Your task:
Match the word "Ltimer". Return each line of the data below where it appears.

#####

(* ===== verification/Lae.v ===== *)
(** * Lae: the script interface of the event loop, and the linked process

    Source: src/src/ae/lae.cc.  Scripts create loops, register their own file and
    time handlers by name, and run the loop.  The end of the file links the C
    functions of this module, Lport and Ltimer to the addresses the event loop
    calls, which closes the process model. *)
From S2P Require Import Prelude Mem Lua Ae Proc Ltimer Lport.
Local Open Scope Z_scope.

(** Addresses of the C functions handed to the event loop. *)
Definition FN_file_proc : Z := 3001.
Definition FN_time_proc : Z := 3002.
Definition FN_finalizer_proc : Z := 3003.
(** &file_data_array[i] as client data. *)
Definition FILE_DATA_BASE : Z := 2 ^ 40.

Section Lae.
Context {E D : Type} {OS : Os E} {F : LuaFmt} {SC : LuaScript (proc E D)}.
Context {API : AeApi (proc E D) D}.
Implicit Types g : proc E D.

Definition get_file (i : Z) g : res FileData :=
  if (0 <=? i) && (i <? MAX_FILE_DATA)
  then Ret (default (MkFile [] []) (file_data_array (g_ae g) !! i)) else Undef.
Definition put_file (i : Z) (f : FileData) g : proc E D :=
  set_ae g (AeSt (main_loop_ptr (g_ae g)) (<[i := f]> (file_data_array (g_ae g))) (time_data (g_ae g))).
Definition set_time_data (m : gmap Z bytes) g : proc E D :=
  set_ae g (AeSt (main_loop_ptr (g_ae g)) (file_data_array (g_ae g)) m).

(** ** Handlers *)

Definition file_proc (loop sockfd clientData mask : Z) g : res (proc E D) :=
  fd ← get_file (clientData - FILE_DATA_BASE) g;
  g ← (match file_read_proc fd with
       | [] => Ret g
       | name => if has mask AE_READABLE
                 then call_lua name [lua_pushinteger sockfd; lua_pushinteger mask] g else Ret g
       end);
  fd ← get_file (clientData - FILE_DATA_BASE) g;
  match file_writ_proc fd with
  | [] => Ret g
  | name => if has mask AE_WRITABLE
            then call_lua name [lua_pushinteger sockfd; lua_pushinteger mask] g else Ret g
  end.

Definition time_proc (loop id clientData : Z) g : res (Z * proc E D) :=
  name ← of_option (time_data (g_ae g) !! clientData);
  '(g, out) ← call_named name [lua_pushinteger id] g;
  match result1 out with
  | None => Ret (AE_NOMORE, g)
  | Some v => Ret (i32 (lua_tointeger [v] 1), g)
  end.

Definition finalizer_proc (loop clientData : Z) g : res (proc E D) :=
  if clientData =? NULL then Ret g
  else
    _ ← of_option (time_data (g_ae g) !! clientData);
    Ret (set_time_data (delete clientData (time_data (g_ae g))) g).

(** ** The functions registered with Lua *)
Context {AP : AeProcs (proc E D)}.

Definition lrun_once (fuel : nat) (L : list lval) g : res (list lval * proc E D) :=
  g ← aeOnce fuel (lua_touserdata L 1) g; Ret ([], g).

Definition lget_api_name (L : list lval) g : res (list lval * proc E D) :=
  Ret ([lua_pushstring (aeGetApiName (W := proc E D))], g).

Definition lmain (n fuel : nat) (L : list lval) g : res (list lval * proc E D) :=
  g ← aeMain n fuel (lua_touserdata L 1) g; Ret ([], g).

Definition lwait (L : list lval) g : res (list lval * proc E D) :=
  let fd := i32 (lua_tointeger L 1) in
  let mask := i32 (lua_tointeger L 2) in
  let milliseconds := d2i64 (lua_tonumber L 3) in
  let '(result, g) := aeWait fd mask milliseconds g in
  Ret ([lua_pushinteger result], g).

Definition lprocess_events (fuel : nat) (L : list lval) g : res (list lval * proc E D) :=
  let flags := i32 (lua_tointeger L 2) in
  '(error, g) ← aeProcessEvents fuel (lua_touserdata L 1) flags g;
  Ret ([lua_pushinteger error], g).

Definition ldelete_time_event (L : list lval) g : res (list lval * proc E D) :=
  let id := d2i64 (lua_tonumber L 2) in
  '(error, g) ← aeDeleteTimeEvent (lua_touserdata L 1) id g;
  Ret ([lua_pushinteger error], g).

(** Without a name the handler's buffer stays uninitialised: reading it later is
    undefined, which an absent entry shows. *)
Definition lcreate_time_event (L : list lval) g : res (list lval * proc E D) :=
  let milliseconds := d2i64 (lua_tonumber L 2) in
  let '(p, g) := ae_malloc g in
  match p with
  | None => Ret ([lua_pushinteger AE_ERR], g)
  | Some p =>
      g ← (match lua_tolstring L 3 with
           | Some s => name ← strcpy_fit 64 (cstr s);
                       Ret (set_time_data (<[p := name]> (time_data (g_ae g))) g)
           | None => Ret g
           end);
      '(id, g) ← aeCreateTimeEvent (lua_touserdata L 1) milliseconds FN_time_proc p FN_finalizer_proc g;
      Ret ([lua_pushinteger (i32 id)], g)
  end.

Definition lget_file_events (L : list lval) g : res (list lval * proc E D) :=
  let sockfd := i32 (lua_tointeger L 2) in
  mask ← aeGetFileEvents (lua_touserdata L 1) sockfd g;
  Ret ([lua_pushinteger mask], g).

Definition ldelete_file_event (L : list lval) g : res (list lval * proc E D) :=
  let sockfd := i32 (lua_tointeger L 2) in
  let mask := i32 (lua_tointeger L 3) in
  g ← aeDeleteFileEvent (lua_touserdata L 1) sockfd mask g;
  Ret ([], g).

Definition lcreate_file_event (L : list lval) g : res (list lval * proc E D) :=
  let sockfd := i32 (lua_tointeger L 2) in
  let mask := i32 (lua_tointeger L 3) in
  let name := lua_tolstring L 4 in
  if MAX_FILE_DATA <=? sockfd then Ret ([lua_pushinteger AE_ERR], g)
  else
    g ← (if has mask AE_READABLE then
           s ← of_option name; s ← strcpy_fit 64 (cstr s);
           f ← get_file sockfd g;
           Ret (put_file sockfd (MkFile s (file_writ_proc f)) g)
         else Ret g);
    g ← (if has mask AE_WRITABLE then
           s ← of_option name; s ← strcpy_fit 64 (cstr s);
           f ← get_file sockfd g;
           Ret (put_file sockfd (MkFile (file_read_proc f) s) g)
         else Ret g);
    _ ← get_file sockfd g;
    '(error, g) ← aeCreateFileEvent (lua_touserdata L 1) sockfd mask FN_file_proc (FILE_DATA_BASE + sockfd) g;
    Ret ([lua_pushinteger error], g).

Definition lmain_loop (L : list lval) g : res (list lval * proc E D) :=
  Ret ([lua_pushlightuserdata (main_loop_ptr (g_ae g))], g).

Definition lcreate (L : list lval) g : res (list lval * proc E D) :=
  let setsize := i32 (lua_tointeger L 1) in
  let '(p, g) := aeCreateEventLoop setsize g in
  let p := default 0 p in
  let g := if main_loop_ptr (g_ae g) =? 0
           then set_ae g (AeSt p (file_data_array (g_ae g)) (time_data (g_ae g))) else g in
  Ret ([lua_pushlightuserdata p], g).

Definition lfree (L : list lval) g : res (list lval * proc E D) :=
  g ← aeDeleteEventLoop (lua_touserdata L 1) g; Ret ([], g).

Definition lstop (L : list lval) g : res (list lval * proc E D) :=
  g ← aeStop (lua_touserdata L 1) g; Ret ([], g).
End Lae.

(** ** Linking: what the addresses stand for

    [wfuel] bounds the sends of one writable event. *)
Section Link.
Context {E D : Type} {OS : Os E} {F : LuaFmt} {SC : LuaScript (proc E D)}.
Context {API : AeApi (proc E D) D} {A : Allocator}.
Variable wfuel : nat.

Definition link_file_proc (proc loop fd clientData mask : Z) (g : Proc.proc E D) : res (Proc.proc E D) :=
  if proc =? FN_port_on_read then port_on_read loop fd clientData mask g
  else if proc =? FN_port_on_write then port_on_write wfuel loop fd clientData mask g
  else if proc =? FN_port_on_accept then port_on_accept loop fd clientData mask g
  else if proc =? FN_port_on_connect_suc then port_on_connect_suc loop fd clientData mask g
  else if proc =? FN_port_on_connect_err then port_on_connect_err loop fd clientData mask g
  else if proc =? FN_file_proc then file_proc loop fd clientData mask g
  else Undef.

Definition link_time_proc (proc loop id clientData : Z) (g : Proc.proc E D) : res (Z * Proc.proc E D) :=
  if proc =? FN_timer_proc then timer_proc loop id clientData g
  else if proc =? FN_self_timer_proc then self_timer_proc loop id clientData g
  else if proc =? FN_time_proc then time_proc loop id clientData g
  else Undef.

Definition link_finalizer (proc loop clientData : Z) (g : Proc.proc E D) : res (Proc.proc E D) :=
  if proc =? FN_timer_finalizer_proc then timer_finalizer_proc loop clientData g
  else if proc =? FN_finalizer_proc then finalizer_proc loop clientData g
  else Undef.

Definition Linked : AeProcs (Proc.proc E D) := {|
  run_file_proc := link_file_proc;
  run_time_proc := link_time_proc;
  run_finalizer := link_finalizer;
  run_beforesleep := fun _ _ _ => Undef;
|}.
End Link.

(** ** Stopping timers *)

Section StopLemmas.
Context {E D : Type} {OS : Os E} {F : LuaFmt} {SC : LuaScript (proc E D)}.
Context {API : AeApi (proc E D) D} {A : Allocator}.

Lemma stop_unlinked wfuel loop id (g : proc E D) e te l :
  loop_get g loop = Some e -> unlink (timeEvents e) id = Some (te, l) -> in_s 32 id ->
  @lstopselftimer E D OS F (Linked wfuel) [LLight loop; lua_pushinteger id] g =
  (let g1 := put loop (set_times e (timeEventNextId e) l) g in
   g2 ← (if finalizerProc te =? 0 then Ret g1
         else link_finalizer (finalizerProc te) loop (te_clientData te) g1);
   g3 ← add_counter (-1) g2;
   Ret ([lua_pushboolean true], g3)).
Proof.
  intros He Hu Hid. unfold lstopselftimer. lua_guard.
  change (lua_tonumber _ 2) with (d_of_Z id). rewrite d2i32_of_Z by done.
  change (lua_touserdata _ 1) with loop. unfold aeDeleteTimeEvent.
  rewrite (deref_ok _ _ _ He), bind_Ret_l, Hu. cbv zeta.
  destruct (finalizerProc te =? 0); [by rewrite !bind_Ret_l|]. cbn [run_finalizer Linked].
  by destruct (link_finalizer (finalizerProc te) loop (te_clientData te) _).
Qed.
End StopLemmas.

(** The number of live timers is right when a self timer is stopped, and one too
    low when a timer made by addtimer is: the finalizer that frees its block has
    already counted it down. *)
Theorem stop_timer_counts {E D} {OS : Os E} {F : LuaFmt} {SC : LuaScript (proc E D)}
    {API : AeApi (proc E D) D} {A : Allocator} wfuel loop id (g : proc E D) e te l :
  loop_get g loop = Some e -> unlink (timeEvents e) id = Some (te, l) -> in_s 32 id ->
  0 <= s_timer_counter (g_timer g) <= INT_MAX ->
  (finalizerProc te = 0 \/
   finalizerProc te = FN_timer_finalizer_proc /\ is_Some (timers (g_timer g) !! te_clientData te) /\
   te_clientData te <> NULL) ->
  exists g', @lstopselftimer E D OS F (Linked wfuel) [LLight loop; lua_pushinteger id] g
               = Ret ([lua_pushboolean true], g') /\
    loop_get g' loop = Some (set_times e (timeEventNextId e) l) /\
    s_timer_counter (g_timer g') = s_timer_counter (g_timer g) - (if finalizerProc te =? 0 then 1 else 2).
Proof.
  intros He Hu Hid Hc Hfin. rewrite (stop_unlinked wfuel loop id g e te l He Hu Hid). cbv zeta.
  set (g1 := put loop (set_times e (timeEventNextId e) l) g).
  assert (Hl : loop_get g1 loop = Some (set_times e (timeEventNextId e) l)) by (unfold g1, put; apply loop_get_set).
  destruct Hfin as [->|(-> & [td Htd] & Hcd)].
  - cbn [Z.eqb]. rewrite bind_Ret_l, add_counter_ok, bind_Ret_l by (cbn; unfold INT_MIN, INT_MAX in *; lia). eexists. split; [done|].
    split; [exact Hl|cbn; lia].
  - change (FN_timer_finalizer_proc =? 0) with false. cbv iota. unfold link_finalizer.
    rewrite Z.eqb_refl. unfold timer_finalizer_proc. destruct (Z.eqb_spec (te_clientData te) NULL); [done|].
    unfold get_td. change (g_timer g1) with (g_timer g). rewrite Htd. cbn [of_option]. rewrite !bind_Ret_l.
    rewrite add_counter_ok, bind_Ret_l by (cbn; unfold INT_MIN, INT_MAX in *; lia).
    rewrite add_counter_ok, bind_Ret_l by (cbn; unfold INT_MIN, INT_MAX in *; lia).
    eexists. split; [done|].
    split; [exact Hl|cbn; lia].
Qed.

Lemma stop_timer_counts_witness :
  exists g', @lstopselftimer env unit ExOs NoFmt
      (@Linked env unit ExOs NoFmt ExScript (@NoApi env) Bump 9) [LLight 1; lua_pushinteger 3]
      (ex_timer_g [TimeEvent 3 200 0 FN_timer_proc FN_timer_finalizer_proc 4096] {[4096 := MkTimer [116] 250 3]} 1)
      = Ret ([lua_pushboolean true], g') /\
    loop_get g' 1 = Some (set_times (ex_timer_loop [TimeEvent 3 200 0 FN_timer_proc FN_timer_finalizer_proc 4096]) 5 []) /\
    s_timer_counter (g_timer g') = 1 - 2.
Proof.
  apply (@stop_timer_counts env unit ExOs NoFmt ExScript (@NoApi env) Bump 9 1 3
    (ex_timer_g [TimeEvent 3 200 0 FN_timer_proc FN_timer_finalizer_proc 4096] {[4096 := MkTimer [116] 250 3]} 1)
    (ex_timer_loop [TimeEvent 3 200 0 FN_timer_proc FN_timer_finalizer_proc 4096])
    (TimeEvent 3 200 0 FN_timer_proc FN_timer_finalizer_proc 4096) []).
  - reflexivity.
  - reflexivity.
  - unfold in_s. lia.
  - cbn. unfold INT_MAX. lia.
  - right. split; [done|]. split; [by exists (MkTimer [116] 250 3)|discriminate].
Defined.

#####

Result of the exercise:
    functions of this module, Lport and Ltimer to the addresses the event loop
From S2P Require Import Prelude Mem Lua Ae Proc Ltimer Lport.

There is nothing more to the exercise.